# Records for this task
━━━━━━━━

Lemma find_head_None k heads :
  List.find (is_head k.1 k.2) heads = None <-> ~ In k (map rkey heads).
Proof.
  induction heads as [|row heads IH]; simpl; [tauto|].
  destruct (is_head k.1 k.2 row) eqn:E.
  - apply is_head_spec in E. split; [done|]. tauto.
  - rewrite IH. assert (rkey row <> k) by (intros Hk; apply (proj2 (is_head_spec k row)) in Hk; congruence). tauto.
Qed.

Lemma find_head_Some k heads row :
  List.find (is_head k.1 k.2) heads = Some row -> In row heads /\ rkey row = k.
Proof. intros [Hi E]%find_some. by apply is_head_spec in E. Qed.

Lemma find_head_In k heads row :
  NoDup (map rkey heads) -> In row heads -> rkey row = k -> List.find (is_head k.1 k.2) heads = Some row.
Proof.
  intros Hnd Hi Hk. induction heads as [|r heads IH]; simpl; [done|].
  simpl in Hnd. apply list.NoDup_cons in Hnd as [Hn Hd]. destruct Hi as [->|Hi].
  - by rewrite (proj2 (is_head_spec k row)).
  - destruct (is_head _ _ r) eqn:E; [|auto]. apply is_head_spec in E. destruct Hn.
    rewrite E, <- Hk. apply list_elem_of_In. by apply in_map.
Qed.

Lemma forest_NoDup heads : forest heads -> NoDup (map rkey heads).
Proof.
  induction 1 as [|heads row Hf IH Hc Hn Hp]; [constructor|]. rewrite map_app. simpl.
  apply list.NoDup_app. split; [done|]. split; [|apply NoDup_singleton].
  intros k Hk ->%list_elem_of_singleton. by apply Hn, list_elem_of_In.
Qed.

Lemma forest_prefix heads1 heads2 : forest (heads1 ++ heads2) -> forest heads1.
Proof.
  induction heads2 as [|row heads2 IH] using rev_ind; [by rewrite app_nil_r|].
  rewrite app_assoc. intros H. apply IH. inversion H as [E|heads row' Hf _ _ _ E].
  - by apply app_cons_not_nil in E.
  - apply app_inj_tail in E as [-> _]. done.
Qed.

Lemma forest_parent heads1 row heads2 logId head seq :
  forest (heads1 ++ row :: heads2) -> fork_of row = Some (logId, head, seq) ->
  In (logId, head) (map rkey heads1).
Proof.
  replace (heads1 ++ row :: heads2) with ((heads1 ++ [row]) ++ heads2) by by rewrite <- app_assoc.
  intros Hf%forest_prefix. inversion Hf as [E|heads r _ _ _ Hp E]; [by apply app_cons_not_nil in E|].
  apply app_inj_tail in E as [-> ->]. apply Hp.
Qed.

Lemma forest_clean heads row : forest heads -> In row heads -> clean_key (rkey row).
Proof.
  induction 1 as [|heads r Hf IH Hc Hn Hp]; [done|]. rewrite in_app_iff. simpl. intros [?|[<-|[]]]; auto.
Qed.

━━━━━━━━

# Work instruction
In the entries above, the lines between the one holding "intros k Hk" and the one holding "- by apply app_cons_not_nil in E.", inclusive, are to be printed exactly as written, and those alone.

# Response area
  intros k Hk ->%list_elem_of_singleton. by apply Hn, list_elem_of_In.
Qed.

Lemma forest_prefix heads1 heads2 : forest (heads1 ++ heads2) -> forest heads1.
Proof.
  induction heads2 as [|row heads2 IH] using rev_ind; [by rewrite app_nil_r|].
  rewrite app_assoc. intros H. apply IH. inversion H as [E|heads row' Hf _ _ _ E].
  - by apply app_cons_not_nil in E.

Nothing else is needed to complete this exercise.